══ SOURCE INFORMATION

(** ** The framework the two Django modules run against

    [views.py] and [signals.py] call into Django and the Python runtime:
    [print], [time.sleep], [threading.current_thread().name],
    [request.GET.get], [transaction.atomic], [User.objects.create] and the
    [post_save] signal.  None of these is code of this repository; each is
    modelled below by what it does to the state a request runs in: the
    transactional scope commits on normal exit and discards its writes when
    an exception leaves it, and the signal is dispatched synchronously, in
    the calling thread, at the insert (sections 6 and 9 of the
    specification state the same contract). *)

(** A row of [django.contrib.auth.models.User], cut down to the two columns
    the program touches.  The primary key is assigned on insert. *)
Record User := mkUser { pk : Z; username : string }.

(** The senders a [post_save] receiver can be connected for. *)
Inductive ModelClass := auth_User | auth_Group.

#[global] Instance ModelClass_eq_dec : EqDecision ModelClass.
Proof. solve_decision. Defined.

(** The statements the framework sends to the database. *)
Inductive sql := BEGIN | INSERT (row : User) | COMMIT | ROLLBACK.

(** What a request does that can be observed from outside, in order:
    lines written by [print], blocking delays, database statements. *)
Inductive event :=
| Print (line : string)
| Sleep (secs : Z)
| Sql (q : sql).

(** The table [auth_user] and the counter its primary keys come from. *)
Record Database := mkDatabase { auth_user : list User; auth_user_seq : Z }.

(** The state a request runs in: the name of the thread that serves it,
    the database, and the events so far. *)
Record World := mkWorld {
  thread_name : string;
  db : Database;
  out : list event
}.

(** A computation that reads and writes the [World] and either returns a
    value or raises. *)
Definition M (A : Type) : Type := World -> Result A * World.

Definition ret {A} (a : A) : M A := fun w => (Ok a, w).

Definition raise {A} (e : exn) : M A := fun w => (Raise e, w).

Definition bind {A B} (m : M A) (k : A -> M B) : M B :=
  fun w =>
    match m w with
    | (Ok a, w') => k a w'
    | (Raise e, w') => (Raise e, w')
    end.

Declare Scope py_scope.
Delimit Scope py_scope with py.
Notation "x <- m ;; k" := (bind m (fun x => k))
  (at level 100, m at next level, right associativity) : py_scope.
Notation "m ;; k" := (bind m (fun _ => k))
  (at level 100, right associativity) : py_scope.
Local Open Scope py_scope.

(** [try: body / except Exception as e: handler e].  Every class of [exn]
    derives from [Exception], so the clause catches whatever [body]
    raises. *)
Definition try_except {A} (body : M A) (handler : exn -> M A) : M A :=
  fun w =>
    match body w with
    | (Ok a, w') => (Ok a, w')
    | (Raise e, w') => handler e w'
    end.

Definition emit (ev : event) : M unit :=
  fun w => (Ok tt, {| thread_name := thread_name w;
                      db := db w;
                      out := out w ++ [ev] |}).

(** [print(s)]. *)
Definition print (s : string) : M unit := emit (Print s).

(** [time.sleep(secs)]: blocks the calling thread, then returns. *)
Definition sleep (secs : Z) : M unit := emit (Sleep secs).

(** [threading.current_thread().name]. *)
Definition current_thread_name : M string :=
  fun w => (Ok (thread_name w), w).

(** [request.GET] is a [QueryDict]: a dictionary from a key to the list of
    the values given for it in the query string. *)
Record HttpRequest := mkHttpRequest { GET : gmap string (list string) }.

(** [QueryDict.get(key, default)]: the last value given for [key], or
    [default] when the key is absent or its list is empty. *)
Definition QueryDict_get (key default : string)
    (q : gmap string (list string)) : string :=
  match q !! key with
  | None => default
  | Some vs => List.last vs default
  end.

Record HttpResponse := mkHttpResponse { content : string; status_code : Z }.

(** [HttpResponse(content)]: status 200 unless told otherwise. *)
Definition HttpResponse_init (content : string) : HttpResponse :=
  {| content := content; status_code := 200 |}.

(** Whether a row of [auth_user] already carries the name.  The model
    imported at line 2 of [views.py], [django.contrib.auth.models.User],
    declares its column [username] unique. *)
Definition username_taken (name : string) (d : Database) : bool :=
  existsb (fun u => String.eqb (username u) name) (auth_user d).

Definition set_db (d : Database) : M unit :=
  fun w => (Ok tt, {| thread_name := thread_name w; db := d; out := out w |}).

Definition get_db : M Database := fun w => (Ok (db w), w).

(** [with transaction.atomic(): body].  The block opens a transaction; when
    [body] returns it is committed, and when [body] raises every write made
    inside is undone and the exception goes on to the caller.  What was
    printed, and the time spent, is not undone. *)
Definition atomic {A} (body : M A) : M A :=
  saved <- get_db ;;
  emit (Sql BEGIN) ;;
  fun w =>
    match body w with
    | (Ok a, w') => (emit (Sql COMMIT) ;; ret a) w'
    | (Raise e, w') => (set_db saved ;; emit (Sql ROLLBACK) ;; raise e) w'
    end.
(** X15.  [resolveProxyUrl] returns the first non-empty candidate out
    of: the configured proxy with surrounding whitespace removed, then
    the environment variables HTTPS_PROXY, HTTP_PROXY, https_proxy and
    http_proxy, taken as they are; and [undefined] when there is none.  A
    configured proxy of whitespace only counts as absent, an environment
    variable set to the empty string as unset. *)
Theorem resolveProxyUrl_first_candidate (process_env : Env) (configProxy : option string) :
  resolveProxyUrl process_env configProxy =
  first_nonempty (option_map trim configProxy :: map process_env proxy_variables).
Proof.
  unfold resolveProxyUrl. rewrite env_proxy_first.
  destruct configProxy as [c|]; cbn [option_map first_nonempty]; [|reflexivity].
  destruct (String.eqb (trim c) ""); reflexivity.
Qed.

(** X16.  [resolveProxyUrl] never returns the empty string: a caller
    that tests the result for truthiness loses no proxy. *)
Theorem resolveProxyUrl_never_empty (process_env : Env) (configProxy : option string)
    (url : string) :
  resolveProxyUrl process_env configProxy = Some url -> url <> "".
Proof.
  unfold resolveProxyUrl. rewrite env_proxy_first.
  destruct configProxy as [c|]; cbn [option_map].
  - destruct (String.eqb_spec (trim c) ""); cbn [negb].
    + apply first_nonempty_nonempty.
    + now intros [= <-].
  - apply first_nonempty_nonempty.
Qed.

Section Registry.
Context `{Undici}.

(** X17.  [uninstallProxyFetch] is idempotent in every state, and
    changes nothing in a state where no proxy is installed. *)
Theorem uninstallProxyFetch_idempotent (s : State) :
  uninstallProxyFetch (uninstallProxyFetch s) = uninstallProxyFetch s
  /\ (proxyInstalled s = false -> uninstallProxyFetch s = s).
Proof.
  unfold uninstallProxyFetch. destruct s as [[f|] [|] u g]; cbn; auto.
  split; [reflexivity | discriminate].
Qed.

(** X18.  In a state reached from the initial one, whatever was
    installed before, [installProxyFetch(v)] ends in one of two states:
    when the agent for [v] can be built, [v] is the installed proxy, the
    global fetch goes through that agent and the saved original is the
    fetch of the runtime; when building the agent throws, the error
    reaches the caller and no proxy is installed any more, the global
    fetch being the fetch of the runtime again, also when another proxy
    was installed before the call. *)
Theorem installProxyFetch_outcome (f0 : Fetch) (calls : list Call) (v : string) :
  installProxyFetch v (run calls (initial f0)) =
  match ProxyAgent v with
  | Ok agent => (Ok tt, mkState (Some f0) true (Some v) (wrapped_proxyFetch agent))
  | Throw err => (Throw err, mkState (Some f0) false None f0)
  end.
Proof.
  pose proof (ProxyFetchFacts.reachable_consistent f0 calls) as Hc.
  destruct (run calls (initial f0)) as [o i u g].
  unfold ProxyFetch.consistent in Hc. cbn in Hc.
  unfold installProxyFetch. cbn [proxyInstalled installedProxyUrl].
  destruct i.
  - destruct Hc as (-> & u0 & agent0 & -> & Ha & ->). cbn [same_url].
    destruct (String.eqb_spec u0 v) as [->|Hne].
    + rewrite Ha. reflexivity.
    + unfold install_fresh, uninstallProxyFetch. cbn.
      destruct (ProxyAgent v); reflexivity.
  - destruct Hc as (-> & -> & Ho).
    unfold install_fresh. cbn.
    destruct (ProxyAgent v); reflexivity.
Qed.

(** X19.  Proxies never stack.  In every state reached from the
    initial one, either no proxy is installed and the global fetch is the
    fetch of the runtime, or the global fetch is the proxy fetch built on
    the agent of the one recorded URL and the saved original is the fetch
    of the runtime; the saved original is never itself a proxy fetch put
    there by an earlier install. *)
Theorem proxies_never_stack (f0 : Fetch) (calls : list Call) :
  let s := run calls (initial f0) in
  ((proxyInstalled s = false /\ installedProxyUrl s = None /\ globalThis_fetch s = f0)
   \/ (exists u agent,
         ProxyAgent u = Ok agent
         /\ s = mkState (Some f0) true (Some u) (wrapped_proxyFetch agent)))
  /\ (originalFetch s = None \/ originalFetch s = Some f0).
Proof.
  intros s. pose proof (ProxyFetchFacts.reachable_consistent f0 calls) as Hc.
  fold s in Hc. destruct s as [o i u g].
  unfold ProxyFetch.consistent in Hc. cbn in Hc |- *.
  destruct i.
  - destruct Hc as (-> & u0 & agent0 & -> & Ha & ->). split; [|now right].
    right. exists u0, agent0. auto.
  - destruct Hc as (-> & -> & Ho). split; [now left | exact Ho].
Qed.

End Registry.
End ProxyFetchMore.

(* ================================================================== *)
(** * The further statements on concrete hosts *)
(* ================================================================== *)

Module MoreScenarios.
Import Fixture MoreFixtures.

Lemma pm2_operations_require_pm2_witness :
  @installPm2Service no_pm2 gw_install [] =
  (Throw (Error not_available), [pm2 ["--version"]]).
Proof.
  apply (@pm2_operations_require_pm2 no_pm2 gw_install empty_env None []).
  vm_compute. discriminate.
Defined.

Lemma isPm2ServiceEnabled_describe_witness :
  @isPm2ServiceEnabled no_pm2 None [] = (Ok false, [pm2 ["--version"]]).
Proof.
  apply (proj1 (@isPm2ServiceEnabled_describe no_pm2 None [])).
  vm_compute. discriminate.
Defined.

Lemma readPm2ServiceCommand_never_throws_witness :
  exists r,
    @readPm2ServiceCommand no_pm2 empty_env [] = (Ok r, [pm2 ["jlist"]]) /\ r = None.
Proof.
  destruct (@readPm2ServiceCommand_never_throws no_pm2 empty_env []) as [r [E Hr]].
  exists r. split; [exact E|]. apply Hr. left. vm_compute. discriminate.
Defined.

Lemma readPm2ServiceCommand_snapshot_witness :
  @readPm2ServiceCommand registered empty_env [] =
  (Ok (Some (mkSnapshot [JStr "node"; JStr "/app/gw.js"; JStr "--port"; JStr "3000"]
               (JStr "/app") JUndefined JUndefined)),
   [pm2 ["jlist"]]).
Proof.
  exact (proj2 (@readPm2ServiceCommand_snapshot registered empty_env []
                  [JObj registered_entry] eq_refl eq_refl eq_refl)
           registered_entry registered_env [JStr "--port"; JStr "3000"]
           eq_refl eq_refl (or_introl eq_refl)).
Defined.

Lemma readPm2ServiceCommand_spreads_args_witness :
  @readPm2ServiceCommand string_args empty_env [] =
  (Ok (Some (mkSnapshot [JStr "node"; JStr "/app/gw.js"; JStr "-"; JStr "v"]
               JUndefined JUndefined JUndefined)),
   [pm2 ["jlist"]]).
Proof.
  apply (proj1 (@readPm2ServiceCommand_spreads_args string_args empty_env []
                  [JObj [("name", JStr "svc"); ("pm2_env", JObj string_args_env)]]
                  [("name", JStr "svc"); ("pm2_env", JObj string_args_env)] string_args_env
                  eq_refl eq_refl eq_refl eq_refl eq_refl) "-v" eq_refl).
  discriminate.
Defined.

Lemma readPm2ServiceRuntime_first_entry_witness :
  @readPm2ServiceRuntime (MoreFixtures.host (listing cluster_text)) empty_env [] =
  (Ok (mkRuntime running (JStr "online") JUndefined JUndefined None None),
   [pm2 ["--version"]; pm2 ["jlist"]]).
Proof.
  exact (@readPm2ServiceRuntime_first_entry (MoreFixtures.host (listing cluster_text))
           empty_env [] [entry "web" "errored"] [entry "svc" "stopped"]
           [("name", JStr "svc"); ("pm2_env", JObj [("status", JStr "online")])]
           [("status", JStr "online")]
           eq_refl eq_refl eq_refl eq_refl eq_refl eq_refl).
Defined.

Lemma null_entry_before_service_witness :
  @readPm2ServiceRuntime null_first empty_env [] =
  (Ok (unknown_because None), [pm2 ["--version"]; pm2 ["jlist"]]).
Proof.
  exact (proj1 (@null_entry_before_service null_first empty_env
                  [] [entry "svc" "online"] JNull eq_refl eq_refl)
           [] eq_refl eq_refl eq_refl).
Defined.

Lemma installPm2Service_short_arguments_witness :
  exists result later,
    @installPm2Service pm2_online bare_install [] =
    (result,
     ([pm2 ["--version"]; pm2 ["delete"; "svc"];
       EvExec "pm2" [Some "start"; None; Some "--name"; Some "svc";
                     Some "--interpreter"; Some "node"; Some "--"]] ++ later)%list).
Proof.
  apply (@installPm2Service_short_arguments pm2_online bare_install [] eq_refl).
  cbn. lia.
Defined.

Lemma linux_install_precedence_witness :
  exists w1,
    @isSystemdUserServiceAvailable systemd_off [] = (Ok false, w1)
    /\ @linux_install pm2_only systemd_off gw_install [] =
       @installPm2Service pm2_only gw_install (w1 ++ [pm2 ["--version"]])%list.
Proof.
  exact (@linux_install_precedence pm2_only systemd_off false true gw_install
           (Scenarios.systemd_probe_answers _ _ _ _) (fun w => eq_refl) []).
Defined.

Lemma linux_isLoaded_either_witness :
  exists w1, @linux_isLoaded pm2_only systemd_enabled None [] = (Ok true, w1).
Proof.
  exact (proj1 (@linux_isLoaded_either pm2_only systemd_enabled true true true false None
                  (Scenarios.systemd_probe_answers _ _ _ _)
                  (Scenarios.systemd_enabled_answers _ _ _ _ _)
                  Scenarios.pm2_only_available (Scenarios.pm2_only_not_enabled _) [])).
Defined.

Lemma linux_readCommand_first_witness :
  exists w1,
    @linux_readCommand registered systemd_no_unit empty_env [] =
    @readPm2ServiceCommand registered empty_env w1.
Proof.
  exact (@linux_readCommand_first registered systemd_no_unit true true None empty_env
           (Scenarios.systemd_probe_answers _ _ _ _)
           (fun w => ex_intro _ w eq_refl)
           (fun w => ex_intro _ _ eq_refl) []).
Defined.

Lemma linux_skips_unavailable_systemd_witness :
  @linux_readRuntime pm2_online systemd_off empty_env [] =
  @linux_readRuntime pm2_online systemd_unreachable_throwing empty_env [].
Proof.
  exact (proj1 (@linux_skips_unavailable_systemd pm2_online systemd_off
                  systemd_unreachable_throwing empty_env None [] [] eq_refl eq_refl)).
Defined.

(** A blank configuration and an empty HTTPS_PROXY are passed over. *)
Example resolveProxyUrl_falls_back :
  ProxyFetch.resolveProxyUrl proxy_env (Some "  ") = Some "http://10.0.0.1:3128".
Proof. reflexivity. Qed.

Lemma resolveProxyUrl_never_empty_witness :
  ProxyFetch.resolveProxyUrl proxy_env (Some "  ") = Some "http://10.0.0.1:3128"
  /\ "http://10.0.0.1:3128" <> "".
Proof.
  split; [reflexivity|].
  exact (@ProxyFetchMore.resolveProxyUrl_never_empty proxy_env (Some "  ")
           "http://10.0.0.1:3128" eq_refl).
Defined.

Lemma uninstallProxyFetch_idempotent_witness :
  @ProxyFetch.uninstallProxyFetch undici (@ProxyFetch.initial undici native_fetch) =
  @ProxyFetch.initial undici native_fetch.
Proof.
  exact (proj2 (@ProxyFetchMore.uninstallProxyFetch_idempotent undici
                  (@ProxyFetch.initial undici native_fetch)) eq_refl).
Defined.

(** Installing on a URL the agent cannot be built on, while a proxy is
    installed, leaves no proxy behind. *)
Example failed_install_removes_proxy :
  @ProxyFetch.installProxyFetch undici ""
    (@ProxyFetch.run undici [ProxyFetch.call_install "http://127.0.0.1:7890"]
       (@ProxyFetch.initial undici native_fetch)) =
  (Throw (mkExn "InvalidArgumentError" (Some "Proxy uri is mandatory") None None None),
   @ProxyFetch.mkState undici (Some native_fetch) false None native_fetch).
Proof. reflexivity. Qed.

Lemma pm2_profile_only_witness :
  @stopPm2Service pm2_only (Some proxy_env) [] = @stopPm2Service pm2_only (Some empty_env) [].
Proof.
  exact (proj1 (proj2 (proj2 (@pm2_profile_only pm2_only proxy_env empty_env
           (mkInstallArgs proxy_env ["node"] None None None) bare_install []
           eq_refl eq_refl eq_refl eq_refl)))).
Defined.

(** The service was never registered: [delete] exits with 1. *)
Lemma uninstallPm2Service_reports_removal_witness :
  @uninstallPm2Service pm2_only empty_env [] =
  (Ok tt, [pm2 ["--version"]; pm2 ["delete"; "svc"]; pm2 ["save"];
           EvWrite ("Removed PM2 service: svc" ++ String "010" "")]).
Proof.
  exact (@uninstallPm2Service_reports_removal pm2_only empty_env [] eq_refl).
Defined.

════

WHAT TO WORK ON — Once the line with "uninstallProxyFetch s = s)." is found in the records above, print exactly that line and every line after it through the line with "destruct (run calls".

SOLUTION TO THIS PROBLEM —
  /\ (proxyInstalled s = false -> uninstallProxyFetch s = s).
Proof.
  unfold uninstallProxyFetch. destruct s as [[f|] [|] u g]; cbn; auto.
  split; [reflexivity | discriminate].
Qed.

(** X18.  In a state reached from the initial one, whatever was
    installed before, [installProxyFetch(v)] ends in one of two states:
    when the agent for [v] can be built, [v] is the installed proxy, the
    global fetch goes through that agent and the saved original is the
    fetch of the runtime; when building the agent throws, the error
    reaches the caller and no proxy is installed any more, the global
    fetch being the fetch of the runtime again, also when another proxy
    was installed before the call. *)
Theorem installProxyFetch_outcome (f0 : Fetch) (calls : list Call) (v : string) :
  installProxyFetch v (run calls (initial f0)) =
  match ProxyAgent v with
  | Ok agent => (Ok tt, mkState (Some f0) true (Some v) (wrapped_proxyFetch agent))
  | Throw err => (Throw err, mkState (Some f0) false None f0)
  end.
Proof.
  pose proof (ProxyFetchFacts.reachable_consistent f0 calls) as Hc.
  destruct (run calls (initial f0)) as [o i u g].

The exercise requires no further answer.